In a newspaper interview in July, Jean-Pierre Garnier, the chief executive of the multinational pharmaceutical company GlaxoSmithKline, said his British employees were being "terrorized" by the militant animal welfare groups.
I can guarantee Mr. Garnier didn't refer to the AR thugs as being "a militant animal welfare group ..."
"I take it very personally," he told The Daily Telegraph, adding that several unnamed companies looking to invest had decided against Britain because of the intensity of the animal welfare campaigns.
[ . . . ]
The attacks can also be personal. The managing director of the Huntingdon lab, Brian Cass, was beaten by men with baseball bats, and the cars and homes of company employees have been vandalized in attacks linked to animal welfare advocates.
(All emphases added)
It's vitally important that we distinguish between "Animal Rights" groups and "Animal Welfare" groups. The animal rights people, of course, like to blur the distinction between their goals and those of the welfarists because it gives them (the AR crowd) an air of legitimacy, which masks their real intentions. (The situation is complicated enough, given that the two groups share some of the same prohibitions: both groups oppose torching an animal, for example).
For those who are unclear about the AR/AW distinction, my rule of thumb is this: Animal Rights people believe that animals have an intrinsic natural right not to be controlled in any way by humans.
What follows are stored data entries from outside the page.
Lemma converted_rows_of_all_good `{PyLib} table columns rows :
  Forall (fun row => exists c, convert_row table columns 0 row = Ok c) rows ->
  Forall2 (fun row c => convert_row table columns 0 row = Ok c)
          rows (converted_rows_of table columns rows).
Proof.
  induction 1 as [|row rows [c Hc] _ IH].
  - constructor.
  - unfold converted_rows_of. cbn [omap list_omap]. rewrite Hc. by constructor.
Qed.

Lemma converted_rows_of_app `{PyLib} table columns rows1 rows2 :
  converted_rows_of table columns (rows1 ++ rows2)
  = converted_rows_of table columns rows1 ++ converted_rows_of table columns rows2.
Proof. apply omap_app. Qed.

(** ** Statements on the destination *)

Section DestinationFacts.
Context `{PgSchema}.

Lemma set_tables_same s : set_tables (db_tables s) s = s.
Proof. by destruct s. Qed.

Lemma run_stmt_insert table columns row s stored :
  db_tables s !! table = Some stored ->
  accepted table columns row ->
  exists cur,
    run_stmt (InsertOnConflictDoNothing table columns row) s
    = Ok (cur, set_tables (<[table := insert_row table columns stored row]> (db_tables s)) s)
    /\ rowcount cur
       = Z.of_nat (length (insert_row table columns stored row)) - Z.of_nat (length stored).
Proof.
  intros Ht [Hlen Ha]. unfold run_stmt, insert_row.
  rewrite Hlen, Nat.compare_refl, Ht, Ha.
  destruct (existsb _ stored).
  - eexists; split; [by rewrite insert_id, set_tables_same|simpl; lia].
  - eexists; split; [done|]. rewrite length_app; simpl. lia.
Qed.

Lemma run_stmt_insert_keeps table columns row s cur s' :
  run_stmt (InsertOnConflictDoNothing table columns row) s = Ok (cur, s') ->
  db_sequences s' = db_sequences s
  /\ session_replication_role s' = session_replication_role s
  /\ forall table', table' <> table -> db_tables s' !! table' = db_tables s !! table'.
Proof.
  unfold run_stmt. destruct (length row ?= length columns)%nat; [|done|done].
  destruct (db_tables s !! table) as [stored|]; [|done].
  destruct (accepts table columns row); [|done].
  destruct (existsb _ stored); intros [= <- <-]; [done|].
  repeat split. intros table' Hne. simpl. by rewrite lookup_insert_ne.
Qed.

(** A failed statement leaves a failed transaction; in a failed
    transaction every statement fails. *)
Lemma pg_execute_failed stmt c :
  tx_failed c = true ->
  exists e, pg_execute stmt c = (Raise e, c) /\ exn_cls e = InFailedSqlTransaction.
Proof. intros Hf. unfold pg_execute. rewrite Hf. by eexists. Qed.

Lemma pg_execute_raise stmt c e c' :
  pg_execute stmt c = (Raise e, c') ->
  tx_failed c' = true /\ committed c' = committed c.
Proof.
  unfold pg_execute. destruct (tx_failed c) eqn:Hf.
  - by intros [= <- <-].
  - destruct (run_stmt stmt (current c)) as [[cur s']|e']; [done|].
    by intros [= <- <-].
Qed.

Lemma pg_execute_ok stmt c cur c' :
  pg_execute stmt c = (Ok cur, c') ->
  tx_failed c = false /\ tx_failed c' = false /\ committed c' = committed c
  /\ run_stmt stmt (current c) = Ok (cur, current c').
Proof.
  unfold pg_execute. destruct (tx_failed c) eqn:Hf; [done|].
  destruct (run_stmt stmt (current c)) as [[cur0 s']|e']; [|done].
  by intros [= <- <-].
Qed.

End DestinationFacts.

Lemma pg_rollback_clean c : clean (pg_rollback c).
Proof. done. Qed.

Lemma pg_commit_clean c : clean (pg_commit c).
Proof. unfold pg_commit. by destruct (tx_failed c). Qed.

Lemma pg_rollback_committed c : committed (pg_rollback c) = committed c.
Proof. done. Qed.

(** ** The batch insert *)

Section BatchFacts.
Context `{PyLib} `{PgSchema}.

(** [executemany] works on the connection alone. *)
Lemma executemany_frame table columns rows count w :
  exists r c,
    executemany table columns rows count w = (r, with_pg (fun _ => c) w)
    /\ committed c = committed (pg w)
    /\ (forall e, r = Raise e -> tx_failed c = true).
Proof.
  revert count w. induction rows as [|row rows IH]; intros count w.
  - exists (Ok count), (pg w). destruct w; done.
  - cbn [executemany]. unfold bind, execute.
    destruct (pg_execute _ (pg w)) as [[cur|e] c] eqn:Hx.
    + destruct (IH (count + rowcount cur) (with_pg (fun _ => c) w)) as (r & c' & -> & Hc & Hr).
      exists r, c'. repeat split; [|done].
      simpl in Hc. rewrite Hc. by apply pg_execute_ok in Hx as (_ & _ & -> & _).
    + exists (Raise e), c. apply pg_execute_raise in Hx as [Hf Hc].
      repeat split; done.
Qed.

(** A batch whose rows the table accepts inserts those that collide with
    no stored row, and counts them. *)
Lemma executemany_ok table columns rows count w stored :
  tx_failed (pg w) = false ->
  db_tables (current (pg w)) !! table = Some stored ->
  Forall (accepted table columns) rows ->
  executemany table columns rows count w
  = (Ok (count + (Z.of_nat (length (insert_rows table columns rows stored))
                  - Z.of_nat (length stored))),
     with_pg (fun c =>
       {| committed := committed c;
          current := set_tables (<[table := insert_rows table columns rows stored]>
                                   (db_tables (current c))) (current c);
          tx_failed := false |}) w).
Proof.
  intros Hf Ht Hall. revert count w stored Hf Ht.
  induction Hall as [|row rows Ha _ IH]; intros count w stored Hf Ht.
  - destruct w as [st [cm cu fl]]; simpl in *. subst fl.
    unfold ret, with_pg, insert_rows; simpl.
    rewrite insert_id, set_tables_same by done. do 2 f_equal. lia.
  - cbn [executemany]. unfold bind, execute, pg_execute. rewrite Hf.
    destruct (run_stmt_insert table columns row _ stored Ht Ha) as (cur & -> & Hcount).
    rewrite (IH _ _ (insert_row table columns stored row)); simpl.
    + rewrite Hcount. unfold insert_rows; simpl. f_equal; [f_equal; lia|].
      unfold with_pg; simpl. by rewrite insert_insert_eq.
    + done.
    + by rewrite lookup_insert_eq.
Qed.
Definition MAX_ITEMS_PER_MATERIAL_PER_SOURCE : nat := 12.
Definition MIN_RELEVANCE : Z := 60.
Definition GDELT_DAYS_BACK : Z := 10.
Definition HTTP_TIMEOUT : Z := 20.
Definition RETRY_ATTEMPTS : nat := 3.
Definition RETRY_BACKOFF : Q * Q := ((12 # 10)%Q, (2 # 1)%Q).

Definition PINNED_SIGNALS : list string :=
  [ "https://www.bbc.com/news/articles/c9qy98gp474o" ].

Definition MPL_TERMS : list string :=
  [ "Movit"; "Movit Products"; "MPL"; "Radiant"; "Movit Uganda"
  ; "Movit East Africa"; "cosmetics"; "personal care"; "hair care"
  ; "skin care"; "beauty industry" ].

Definition EAST_AF_HINTS : list string :=
  [ "Uganda"; "Kenya"; "Tanzania"; "Rwanda"; "Burundi"; "DRC"; "Zambia"
  ; "South Sudan"; "Malawi"; "Mozambique"; "Angola"; "Zimbabwe"; "Nigeria"
  ; "East Africa"; "COMESA"; "EAC" ].

Definition GLOBAL_SUPPLY_HINTS : list string :=
  [ "Suez Canal"; "Panama Canal"; "Strait of Hormuz"; "Red Sea"
  ; "Cape of Good Hope"; "port congestion"; "port strike"; "rail strike"
  ; "truckers strike"; "freight rates"; "container shortage"; "IMO 2020"
  ; "shipping disruption"; "supply chain disruption"; "Houthi"; "piracy"
  ; "Maersk"; "MSC"; "CMA CGM"; "Evergreen"; "Hapag-Lloyd"; "Brent"; "WTI"
  ; "naphtha"; "paraffin"; "propane"; "butane"; "natural gas"; "feedstock"
  ; "oleochemicals"; "palm oil"; "palm kernel oil"; "PKO"; "coconut oil"
  ; "tallow"; "ethanol"; "isopropanol"; "propylene"; "ethylene"; "benzene"
  ; "export ban"; "export curbs"; "sanctions"; "REACH"; "IFRA"
  ; "EU cosmetics regulation"; "US FDA cosmetics"; "Kenya Bureau of Standards"
  ; "UNBS"; "tax"; "levy"; "tariff"; "VAT" ].
Lemma config_layout f ps :
  (f, ps) ∈ FILES_CONFIG ->
  NoDup ps /\
  (forall D sel, Faithful ps D -> Faithful ps (dmask sel D)) /\
  (forall q, q ∈ ps -> masked_agrees q (mask_search_pattern f q)).
Proof.
  unfold FILES_CONFIG. rewrite !elem_of_cons, elem_of_nil.
  intros [[= -> ->]|[[= -> ->]|[]]].
  - change compose_patterns with (map compose_pat (map lit compose_keys)).
    split; [by apply (bool_decide_unpack _)|]. split.
    + intros D sel. by apply compose_variants.
    + intros q (K & -> & _)%list_elem_of_fmap. apply compose_masked_agrees.
  - change yaml_patterns with (map yaml_pat (map lit yaml_keys)).
    split; [by apply (bool_decide_unpack _)|]. split.
    + intros D sel. by apply yaml_variants.
    + intros q (K & -> & _)%list_elem_of_fmap. apply yaml_masked_agrees.
Qed.

Lemma config_round_trip f ps D T :
  (f, ps) ∈ FILES_CONFIG -> faithfulb ps D = true -> no_masked_field D = true ->
  unmask_content f ps (mask_content ps (drender D)).1
    ((mask_content ps (drender D)).2 ++ T) = (drender D, T).
Proof.
  intros Hin HD Hnm. destruct (config_layout f ps Hin) as (Hnd & Hvar & Hag).
  rewrite (unmask_content_spec f ps _ _ Hin), mask_content_spec.
  apply round_trip_doc; try done.
  intros sel. apply Hvar. by apply faithfulb_Faithful.
Qed.

Lemma config_mask_doc f ps D :
  (f, ps) ∈ FILES_CONFIG -> faithfulb ps D = true -> no_masked_field D = true ->
  mask_content ps (drender D) =
  (drender (dmask (among ps) D), concat (map (fun q => field_values q D) ps)).
Proof.
  intros Hin HD Hnm. destruct (config_layout f ps Hin) as (Hnd & Hvar & Hag).
  rewrite mask_content_spec.
  pose proof (mask_spec_doc ps D (fun sel => Hvar D sel (faithfulb_Faithful ps D HD))
                Hnm ps (fun _ => false)) as Hm.
  rewrite dmask_none in Hm. by rewrite Hm.
Qed.
(** * electron-win-state: the WinState class of src/index.ts

    A shallow embedding of the class [WinState] (constructor, [getState],
    [saveState], [changeFrame], [reset], [manage], [unmanage],
    [changeHandler], [closeHandler], [isNormal], [winOptions] and the
    accessors) together with the three collaborators it talks to: the
    key-value store, the window's event emitter and queries, and the
    timers behind [debounce]. *)

From stdpp Require Import base option list gmap strings.
From Stdlib Require Import ZArith Lia.

Local Open Scope Z_scope.
Local Open Scope string_scope.

(** ** JavaScript values and objects *)

(** The values that occur in the state record and in the store. *)
Inductive value : Type :=
  | VUndefined
  | VBool (b : bool)
  | VNum (n : Z).

#[global] Instance value_eq_dec : EqDecision value.
Proof. solve_decision. Defined.

(** A plain object: own enumerable string keys. *)
Abbreviation obj := (gmap string value).

(** Property read [o.k]: a missing key reads as [undefined]. *)
Definition prop (o : obj) (k : string) : value := default VUndefined (o !! k).

(** A number, or a boolean, that may be undefined. *)
Definition num_value (z : option Z) : value :=
  match z with Some n => VNum n | None => VUndefined end.
Definition bool_value (b : option bool) : value :=
  match b with Some b => VBool b | None => VUndefined end.

(** The record holds a value JSON cannot carry. *)
Definition holds_undefined (o : obj) : bool :=
  bool_decide (map_Exists (fun _ v => v = VUndefined) o).

(** One source of [Object.assign]: every own key of [src] is set on the
    target, in turn. *)
Definition assign1 (target src : obj) : obj :=
  map_fold (fun k v acc => <[k := v]> acc) target src.

(** [Object.assign(target, ...sources)]: sources are copied left to right. *)
Definition Object_assign (target : obj) (sources : list obj) : obj :=
  foldl assign1 target sources.

(** [...(c && o)] inside an object literal: spreading [false] adds nothing. *)
Definition spread_and (c : bool) (o : obj) : obj := if c then o else ∅.

(** ** Options *)

(** A key of the options object the caller passes: missing, present with
    the value [undefined], or present with a value. [Object.assign] skips
    the first and copies the other two. *)
Inductive field (A : Type) : Type :=
  | Absent
  | Undefined
  | Given (a : A).
Arguments Absent {A}.
Arguments Undefined {A}.
Arguments Given {A} a.

(** [f !== undefined]. *)
Definition is_given {A} (f : field A) : bool :=
  match f with Given _ => true | _ => false end.

(** Modelled from the spec: the declarations of ./types (Options,
    FinalOptions, State) are not among the sources; the fields and their
    types follow section 3 of the specification. *)
Record Options : Type := mkOptions {
  o_defaultWidth : field Z;
  o_defaultHeight : field Z;
  o_defaultFrame : field bool;
  o_storeFrameOption : field bool;
  o_dev : field bool;
  o_debounce : field nat;
  o_addMethods : field bool
}.

(** The resolved options, as the class reads them. The three defaults are
    handed on as values and may be undefined ([None]). [storeFrameOption],
    [dev] and [addMethods] are only ever tested for truth, and [debounce]
    is only handed to the [debounce] package: they are kept as the flag
    and the delay the code acts on. *)
Record FinalOptions : Type := mkFinalOptions {
  defaultWidth : option Z;
  defaultHeight : option Z;
  defaultFrame : option bool;
  storeFrameOption : bool;
  dev : bool;
  debounce : nat;
  addMethods : bool
}.

(** [defaultOptions] of the constructor; [storeFrameOption] is
    [options.defaultFrame !== undefined || false]. *)
Definition defaultOptions (options : Options) : FinalOptions :=
  {| defaultWidth := Some 600;
     defaultHeight := Some 800;
     defaultFrame := Some true;
     storeFrameOption := is_given (o_defaultFrame options) || false;
     dev := false;
     debounce := 500;
     addMethods := true |}.

(** One key of [Object.assign({}, defaultOptions, options)], for a key
    that is read as a value: a key present in [options] wins, also when
    its value is undefined. *)
Definition assign_field {A} (d : option A) (f : field A) : option A :=
  match f with
  | Absent => d
  | Undefined => None
  | Given a => Some a
  end.

(** The same for a key that is only tested for truth: undefined is
    falsy. *)
Definition assign_flag (d : bool) (f : field bool) : bool :=
  match f with
  | Absent => d
  | Undefined => false
  | Given b => b
  end.

(** Modelled from the spec: [debounce] is the package of that name, not
    among the sources; handed an undefined delay it waits its own default
    of 100 ms. *)
Definition assign_wait (d : nat) (f : field nat) : nat :=
  match f with
  | Absent => d
  | Undefined => 100
  | Given n => n
  end.

(** [Object.assign({}, defaultOptions, options)]. *)
Definition resolve (options : Options) : FinalOptions :=
  let d := defaultOptions options in
  {| defaultWidth := assign_field (defaultWidth d) (o_defaultWidth options);
     defaultHeight := assign_field (defaultHeight d) (o_defaultHeight options);
     defaultFrame := assign_field (defaultFrame d) (o_defaultFrame options);
     storeFrameOption := assign_flag (storeFrameOption d) (o_storeFrameOption options);
     dev := assign_flag (dev d) (o_dev options);
     debounce := assign_wait (debounce d) (o_debounce options);
     addMethods := assign_flag (addMethods d) (o_addMethods options) |}.

(** ** The world outside the instance *)

(** Result of [getBounds()]. *)
Record Rectangle : Type := mkRect {
  r_x : Z; r_y : Z; r_width : Z; r_height : Z
}.

(** A call either returns or throws. *)
Inductive res (A : Type) : Type :=
  | Ok (a : A)
  | Throw (e : string).
Arguments Ok {A} a.
Arguments Throw {A} e.

(** What a window answers to the three queries of [changeHandler]; each
    may throw (the window was destroyed meanwhile). *)
Record WinView : Type := mkView {
  v_bounds : res Rectangle;
  v_minimized : res bool;
  v_fullScreen : res bool
}.

(** The two arrow functions the class hands out. *)
Inductive Arrow : Type :=
  | CallChangeHandler   (* () => this.changeHandler() *)
  | CallCloseHandler.   (* () => this.closeHandler() *)

(** A function object: its identity (allocation number), and whether it is
    a bare arrow function or the wrapper returned by [debounce(f, wait)]. *)
Inductive Fn : Type :=
  | Plain (id : nat) (body : Arrow)
  | Debounced (id : nat) (body : Arrow) (wait : nat).

Definition fn_id (f : Fn) : nat :=
  match f with Plain i _ => i | Debounced i _ _ => i end.

(** A listener registered with [win.on(ev, f)]. *)
Record Registration : Type := mkReg {
  reg_win : nat; reg_event : string; reg_fn : Fn
}.

(** What the collaborators observe, oldest first. *)
Inductive Effect : Type :=
  | EStoreSet (o : obj)                       (* store.set(o) *)
  | EStoreClear                               (* store.clear() *)
  | EListener (w : nat) (ev : string) (id : nat)  (* a listener of w is called *)
  | ETimer (id : nat).                        (* the timer of a debounced function fires *)

Record World : Type := mkWorld {
  store : obj;                    (* contents of the key-value store *)
  views : gmap nat WinView;       (* live windows; a missing window throws *)
  listeners : list Registration;  (* registrations, oldest first *)
  methods : list nat;             (* windows carrying the three added methods *)
  next_fn : nat;                  (* next function identity *)
  now : nat;                      (* clock, in milliseconds *)
  timers : list (Fn * nat);       (* pending debounced functions with deadline *)
  log : list Effect
}.

(** ** The instance *)

Record WinState : Type := mkWinState {
  opts : FinalOptions;
  state : obj;
  win : option nat
}.

Record Sys : Type := mkSys { this : WinState; world : World }.

(** ** Computations: state passing with exceptions

    A thrown exception keeps the mutations made before it. *)
Definition M (A : Type) : Type := Sys -> res A * Sys.

Definition ret {A} (a : A) : M A := fun s => (Ok a, s).

Definition bind {A B} (m : M A) (k : A -> M B) : M B :=
  fun s => match m s with
           | (Ok a, s') => k a s'
           | (Throw e, s') => (Throw e, s')
           end.

Definition throw {A} (e : string) : M A := fun s => (Throw e, s).

(** [try { m } catch (err) { h }]. *)
Definition try_catch {A} (m : M A) (h : string -> M A) : M A :=
  fun s => match m s with
           | (Ok a, s') => (Ok a, s')
           | (Throw e, s') => h e s'
           end.

Declare Scope js_scope.
Delimit Scope js_scope with js.
Notation "'let*' x := m 'in' k" := (bind m (fun x => k))
  (at level 10, x name, m at level 100, k at level 200) : js_scope.
Notation "m ;; k" := (bind m (fun _ => k))
  (at level 100, k at level 200, right associativity) : js_scope.
Local Open Scope js_scope.

Definition gets {A} (f : Sys -> A) : M A := fun s => (Ok (f s), s).
Definition modify_this (f : WinState -> WinState) : M unit :=
  fun s => (Ok tt, {| this := f (this s); world := world s |}).
Definition modify_world (f : World -> World) : M unit :=
  fun s => (Ok tt, {| this := this s; world := f (world s) |}).

(** Final system of a computation, whatever its outcome. *)
Definition exec {A} (m : M A) (s : Sys) : Sys := snd (m s).
Definition outcome {A} (m : M A) (s : Sys) : res A := fst (m s).

(** [forEach]: run [f] on the elements in order; a throw stops the loop. *)
Fixpoint for_each {A} (f : A -> M unit) (l : list A) : M unit :=
  match l with
  | [] => ret tt
  | a :: l' => f a ;; for_each f l'
  end.

(** *** Field updates *)

Definition set_state (st : obj) (t : WinState) : WinState :=
  {| opts := opts t; state := st; win := win t |}.
Definition set_win (w : option nat) (t : WinState) : WinState :=
  {| opts := opts t; state := state t; win := w |}.
Lemma firstSideHit_Some sides x y SPACING dir :
  firstSideHit sides x y SPACING = Some dir -> dir ∈ sides.*1.
Proof.
  unfold firstSideHit. destruct (List.find _ sides) as [[d side]|] eqn:Hf; [|discriminate].
  intros [= <-]. apply find_some in Hf as [Hin _].
  apply list_elem_of_fmap. exists (d, side). split; [reflexivity | apply list_elem_of_In, Hin].
Qed.

Lemma getSelectionBorders_keys p1 p2 center angleInDegrees :
  (getSelectionBorders p1 p2 center angleInDegrees).*1 = ["n"; "e"; "s"; "w"]%string.
Proof. destruct p1, p2. reflexivity. Qed.

Lemma firstSideHit_sideHit sides x y SPACING dir :
  firstSideHit sides x y SPACING = Some dir -> sideHit sides x y SPACING dir.
Proof.
  unfold firstSideHit, sideHit.
  destruct (List.find _ sides) as [[d side]|] eqn:Hf; [|discriminate].
  intros [= <-]. apply find_some in Hf as [Hin Hon].
  exists side. split; [apply list_elem_of_In, Hin | exact Hon].
Qed.

Lemma sideHit_keys p1 p2 center angleInDegrees x y SPACING dir :
  sideHit (getSelectionBorders p1 p2 center angleInDegrees) x y SPACING dir ->
  dir ∈ ["n"; "e"; "s"; "w"]%string.
Proof.
  intros (side & Hin & _). rewrite <- (getSelectionBorders_keys p1 p2 center angleInDegrees).
  apply list_elem_of_fmap. exists (dir, side). split; [reflexivity | exact Hin].
Qed.
(* ===== verification/_CoqProject ===== *)
-Q . S2P
Prelude.v
GoBytes.v
GoStrings.v
GoSort.v
GoPaths.v
GoHttp.v
Objects.v
Client.v
Histories.v
ControllerUtil.v
FakeApi.v
TaskExecution.v
TaskNames.v
TaskHistories.v
RouterGateway.v
RouteRules.v
LandscapeClient.v
Activation.v
ActivationProps.v
StageRouteCleanup.v
StageRoutes.v
FluxUtils.v
FluxMapper.v
FluxReconcilers.v
FluxProps.v
ArtifactDeployment.v
ExposedServices.v
ArtifactDeploymentProps.v
DeploymentTarget.v
GoJson.v
GoAny.v
GoCompact.v
GoMarshal.v
Sha1.v
VectorDataController.v
VectorDataProps.v
VectorDataHistories.v
Watches.v
VectorDataService.v
VectorDataRoutes.v
VectorDataCache.v
VectorDataRoundtrip.v
VectorDataWire.v
VectorDataServiceProps.v
VectorDataMain.v
Operator.v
So - if you wouldn't do it to a human being, you shouldn't do it to an animal. So - animals are not to be kept as pets, eaten, caged, kept in zoos, ridden, killed for sport, used in research, hunted, made fun of, raced, bought, altered (tail and ears cut are forbidden), walked on a leash, or bred for characteristics that humans think desirable. Any person who engages in any of these practices is fair game for being branded an animal abuser, torturer, or murderer by the AR crowd.
For some unstated - or unstatable - reason, Animal Rights people are strong advocates of spaying and neutering dogs and cats. I am mystified why this practice doesn't qualify as a violation of an animal's right to enjoy the act of sex and his/her right to reproduce. I don't understand why AR's don't consider spaying and neutering an unnecessary surgery that places an animal's life at risk and is frivolously undertaken for the convenience of human beings, and why, because of it's mood- and behavior-altering sequelae, it isn't condemned outright as psychological abuse. Go figure ... lopping off testicles is okay, snipping ears is not ...
Animal welfare is much different. Spaying and neutering are consistent with the welfarist position, as are all the practices enumerated above that the AR people find abhorrent.
I've written about the distinction between AR vs AW before, but the Alvarez article reminds me that the subject needs to be revisited, if for no other reason than writing corrective letters to our local papers.